I am looking through my collection of mixtapes, searching for a song for this little writing project. I want to find one that represents the pleasure packed into songs carefully selected by a friend. I listen through a few songs on the bus, feeling a few bemused glances linger on Walkman. I float back; this is now a familiar feeling. We are driving in his dad’s rickety Chevy truck, under the quintessential Cleveland overcast. The clouds are impossibly low, and reflect the city lights, glowing mauve. The street lamps give off a peachy yellow. The twinkling steel plant looms into view beyond the highway railing; a couple smokestacks are tipped with electric pink fires. Nate is commenting, isn’t strange that a city so good at being gray, burns fluorescent on certain cloudy nights.

Like Titanic
Damien Jurado (myspace)

posted by poppy
friday, march 28th, 2008

Joni Mitchell :: Coyote

originally released in 1976

It’s great to get Joni’s take on the Coyote, a Native American version of the Trickster archetype, like Loki (Norse), or Monkey (Chinese), or even Baby Krishna (Hindu) stealing butter and hearts.
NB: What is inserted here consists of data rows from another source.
(** What reading a range from the first row on brings. *)
Lemma read_range (s : S) f dir from to n : 0 < n ->
  let found := record_of <$> take (Z.to_nat n) (in_range f dir from to (db_table s)) in
  exists out rc,
    read_loop read_record s (range_sql from to) [VInt f; VText dir; VInt from; VInt to; VInt n]
      (Z.to_nat n) 0 SQLITE_DONE [] = Some (out, rc, s) /\
    out `prefix_of` found /\ (n <= zlen out \/ rc = SQLITE_DONE -> out = found).
Proof.
  intros Hn found. set (ps := [VInt f; _; _; _; _]). set (rows := in_range f dir from to (db_table s)) in *.
  pose proof (range_answer f dir from to n (db_table s) ltac:(lia)) as Hans. fold ps rows in Hans.
  set (g := fun cols => default (mk_chat_record 0 0 [] []) (read_record cols)).
  destruct (read_loop_ok read_record g s (range_sql from to) ps (Z.to_nat n))
    with (k := 0%nat) (rc := SQLITE_DONE) (out := @nil CHAT_MSG_RECORD) as (j & rc & -> & Hj1 & Hj2 & Hj3).
  { unfold range_sql. by destruct (from <=? to). }
  { intros cols Hin. rewrite Hans, <- fmap_take in Hin. apply list_elem_of_fmap in Hin as (e & -> & _).
    unfold g. by rewrite read_record_columns. }
  rewrite drop_0, Hans in *. cbn [app].
  assert (Hout : g <$> take j (take (Z.to_nat n) (columns <$> rows)) = take j found).
  { unfold found. rewrite <- !fmap_take, <- list_fmap_compose. apply list_fmap_ext. intros i e _.
    unfold compose, g. by rewrite read_record_columns. }
  assert (Hfound : length found = length (take (Z.to_nat n) (columns <$> rows)))
    by (unfold found; rewrite <- fmap_take, !length_fmap; done).
  rewrite Hout. exists (take j found), rc. split; [done |]. split; [apply prefix_take |]. intros Hend.
  apply take_ge. change (length found <= j)%nat. rewrite Hfound. unfold zlen in Hend.
  rewrite length_take, Hfound in Hend. rewrite length_take in Hj1.
  destruct Hj3 as [-> | [Hj3 Hj4]]; [rewrite length_take; lia |].
  destruct Hend as [Hend | Hend]; [lia |]. specialize (Hj4 Hend). lia.
Qed.

Lemma range_ok d f dir from to n : wf_db d ->
  exists rc out, msg_database_range d f dir from to n = Some (rc, out, d) /\
    if negb (g_ready d) then rc = MSG_DB_ERR_NOT_READY /\ out = []
    else if (n <=? 0) || (f <? 0) || (negb (serial_stored from) || negb (serial_stored to)) || bool_decide (dir = None)
    then rc = MSG_DB_ERR_RANGE /\ out = []
    else let found := record_of <$> take (Z.to_nat n) (in_range f (default [] dir) from to (db_table (conn d))) in
      (rc = MSG_DB_ERR_PREPARE \/ rc = MSG_DB_ERR_BIND) /\ out = [] \/
      rc = MSG_DB_ERR_STEP /\ out `prefix_of` found \/
      rc = zlen out /\ out = found.
Proof.
  intros Hw. unfold msg_database_range. unfold wf_db in Hw. destruct (g_ready d) eqn:Er; cbn [negb orb].
  2: { by eexists _, _. }
  destruct Hw as (Hd & _). rewrite Hd. cbn [negb].
  destruct dir as [dir|]; [| rewrite bool_decide_eq_true_2, orb_true_r by done; by eexists _, _].
  rewrite bool_decide_eq_false_2, orb_false_r by done.
  destruct ((n <=? 0) || (f <? 0)) eqn:Eargs; cbn [orb]; [by eexists _, _ |].
  destruct (negb (serial_stored from) || negb (serial_stored to)) eqn:Esn; [by eexists _, _ |].
  fold (range_sql from to). zbool.
  destruct (_ =? SQLITE_OK); cbn [negb]; [| eexists _, _; split; [done |]; left; auto].
  destruct (bind_all _ _ _ _ =? SQLITE_OK); cbn [negb]; [| eexists _, _; split; [done |]; left; auto].
  destruct (read_range (conn d) f dir from to n ltac:(lia)) as (out & rc & -> & Hpre & Hall).
  eexists _, _. split; [by destruct d |]. right.
  destruct ((zlen out <? n) && negb (rc =? SQLITE_DONE)) eqn:E; [by left |]. right. split; [done |].
  apply Hall. zbool. destruct E as [E | E]; zbool; auto.
Qed.

(** The greatest serial stored for a contact and direction. *)
Definition stored_sn (f : Z) (dir : bytes) (t : gmap Z row) : Z :=
  max_sn (filter (fun e => of_contact f dir e.2 = true) (by_time t)).

Lemma max_sn_spec e0 l : (exists e, e ∈ e0 :: l /\ max_sn (e0 :: l) = Msg_SN e.2) /\
  forall e, e ∈ e0 :: l -> Msg_SN e.2 <= max_sn (e0 :: l).
Proof.
  cbn [max_sn]. induction l as [|e l [(em & Hem & Hm) IH]]; cbn [foldr].
  - split; [exists e0; split; [by left | done] |]. intros e [-> | H]%elem_of_cons; [done | by apply not_elem_of_nil in H].
  - set (m := foldr _ _ l) in *. split.
    + destruct (Z.max_spec (Msg_SN e.2) m) as [[_ ->] | [_ ->]]; [exists em | exists e]; (split; [| done]);
        rewrite !elem_of_cons in *; intuition.
    + intros e' He'. rewrite !elem_of_cons in He'.
      assert (He : e' = e \/ e' ∈ e0 :: l) by (rewrite elem_of_cons; intuition).
      destruct He as [-> | He]; [lia |]. pose proof (IH e' He). lia.
Qed.

Lemma stored_sn_bounds d f dir : serials_ok d -> 0 <= stored_sn f dir (db_table (conn d)) <= MSG_DB_SN_MAX.
Proof.
  intros Hs. unfold stored_sn.
  assert (Hin : forall e, e ∈ filter (fun e => of_contact f dir e.2 = true) (by_time (db_table (conn d))) ->
    0 <= Msg_SN e.2 <= MSG_DB_SN_MAX).
  { intros [t r] [_ He%by_time_elem]%list_elem_of_filter. by apply (Hs t). }
  destruct (filter _ _) as [|e0 l]; [done |].
  destruct (max_sn_spec e0 l) as [(e & He & ->) _]. by apply Hin.
Qed.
These characters might play tricks on you, might mix the sacred and the vulgar, and may be a little bit dangerous. Even though he might knock you on your ass, the trickster will teach you to laugh about it, maybe give you a little perspective too. Joni doesn’t see herself as a victim; she welcomes the chance to tangle, to match him trick for trick.

In Coyote, we catch a knowing smirk, that humble and humorous nod acknowledging you’ve met your match. Joni describes the irresistible attraction an independent woman feels for a mannish man — the capable one who works with his hands, leathered by the sun, who lacks good manners, follows his instincts and his joy. Coyote is the perfect fit, both as the wild animal and the slippery mythical figure. Listen closely, and you can almost smell his musk through all the lyric chatter. You can feel her heartbeat quicken when he sets his sights on her.

Katy mentioned lists of songs a few weeks ago. I have two such lists: “Songs I wish were written about me” and “Songs wedded to an experience;” this song is on the latter. In 2005, I had my own Coyote moment, saw myself reflected on the dark strange pupil of a wild thing, cleverly disguised as a man. Even though my memories of the night have lost some clarity, when I hear the first guitar jangles of this song (they sound like bird flocks whipping over an open plain don’t they?), and Joni’s quizzical lyrics, I’m taken back to my old kitchen, decked out in winter sun. I was cleaning my apartment listening to Hejira that next morning in a post-coyotal haze. It was the first time I really heard what Joni was singing — that line about getting close to the skin and the eyes, but still feeling alone, but still feeling related. I pause in scrubbing the floor and sit back on my heels to shake my head in wry recognition.

Coyote
Joni Mitchell (homepage)


(note — on Joni’s site be sure to visit the glossary of references made in her songs, and this interview with David Crosby about recording her first album.)

posted by poppy
friday, february 29th, 2008

(Smog) :: Say Valley Maker

originally released in 2005

Maybe it’s because all my life I’ve been encouraged to imagine my wedding or my children or my first house. While I’m preoccupied with the start of a life, a well framed death-dream fascinates me, stings me with exotic beauty.

In our one life, we may have many resurrections. We all have felt former selves fade. Old situations become frozen, while we, newly mobile step out of them in fresh shined shoes to shake off the last bits of that skin. We can learn that perfection is not the path to love. And we can be triumphant, rascally corpses who ride atop frothy drum fills into a ferocious new day.